Lemma rnd_le_Z (z : Z) (x : Q) :
  (Z.abs z <= 2 ^ 53)%Z -> x <= inject_Z z -> R x <= inject_Z z.
Proof.
  intros Hz Hx. rewrite <- (rnd_int R z Hz). now apply rnd_mono.
Qed.

Lemma ratio_bounds (score total : Z) :
  (0 <= score <= total)%Z -> (0 < total)%Z ->
  0 <= inject_Z score / inject_Z total <= 1.
Proof.
  intros [H0 H1] Ht.
  assert (Hq : 0 < inject_Z total) by (change 0 with (inject_Z 0); now rewrite <- Zlt_Qlt).
  split.
  - apply Qle_shift_div_l; [exact Hq|]. rewrite Qmult_0_l.
    change 0 with (inject_Z 0). now rewrite <- Zle_Qle.
  - apply Qle_shift_div_r; [exact Hq|]. rewrite Qmult_1_l. now rewrite <- Zle_Qle.
Qed.

(** The three roundings of the formula keep a value between the integer
    bounds of its exact counterpart. *)
Lemma rounded_sum_bounds (base : Z) (p : Q) :
  (0 <= base <= 1000)%Z -> 0 <= p <= 1 ->
  inject_Z base <= fadd R (inject_Z base) (fmul R 15 p) <= inject_Z (base + 15).
Proof.
  intros Hb [Hp0 Hp1]. unfold fadd, fmul.
  assert (Hb0 : 0 <= R (15 * p)).
  { apply (rnd_Z_le 0); [simpl; lia|].
    change (inject_Z 0) with 0. apply Qmult_le_0_compat; [discriminate|exact Hp0]. }
  assert (Hb1 : R (15 * p) <= 15).
  { apply (rnd_le_Z 15); [simpl; lia|].
    change (inject_Z 15) with (15 * 1). apply Qmult_le_l; [reflexivity|exact Hp1]. }
  split.
  - apply rnd_Z_le; [lia|].
    rewrite <- (Qplus_0_r (inject_Z base)) at 1. now apply Qplus_le_r.
  - apply rnd_le_Z; [lia|].
    rewrite inject_Z_plus. now apply Qplus_le_r.
Qed.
┄┄┄┄┄┄┄┄┄┄┄┄┄┄┄┄┄┄┄┄
**What to do**
The response should consist only of the lines from the one containing "bounds of its exact counterpart. *)" to the end of the material above, both included.

**Solved exercise**
    bounds of its exact counterpart. *)
Lemma rounded_sum_bounds (base : Z) (p : Q) :
  (0 <= base <= 1000)%Z -> 0 <= p <= 1 ->
  inject_Z base <= fadd R (inject_Z base) (fmul R 15 p) <= inject_Z (base + 15).
Proof.
  intros Hb [Hp0 Hp1]. unfold fadd, fmul.
  assert (Hb0 : 0 <= R (15 * p)).
  { apply (rnd_Z_le 0); [simpl; lia|].
    change (inject_Z 0) with 0. apply Qmult_le_0_compat; [discriminate|exact Hp0]. }
  assert (Hb1 : R (15 * p) <= 15).
  { apply (rnd_le_Z 15); [simpl; lia|].
    change (inject_Z 15) with (15 * 1). apply Qmult_le_l; [reflexivity|exact Hp1]. }
  split.
  - apply rnd_Z_le; [lia|].
    rewrite <- (Qplus_0_r (inject_Z base)) at 1. now apply Qplus_le_r.
  - apply rnd_le_Z; [lia|].
    rewrite inject_Z_plus. now apply Qplus_le_r.
Qed.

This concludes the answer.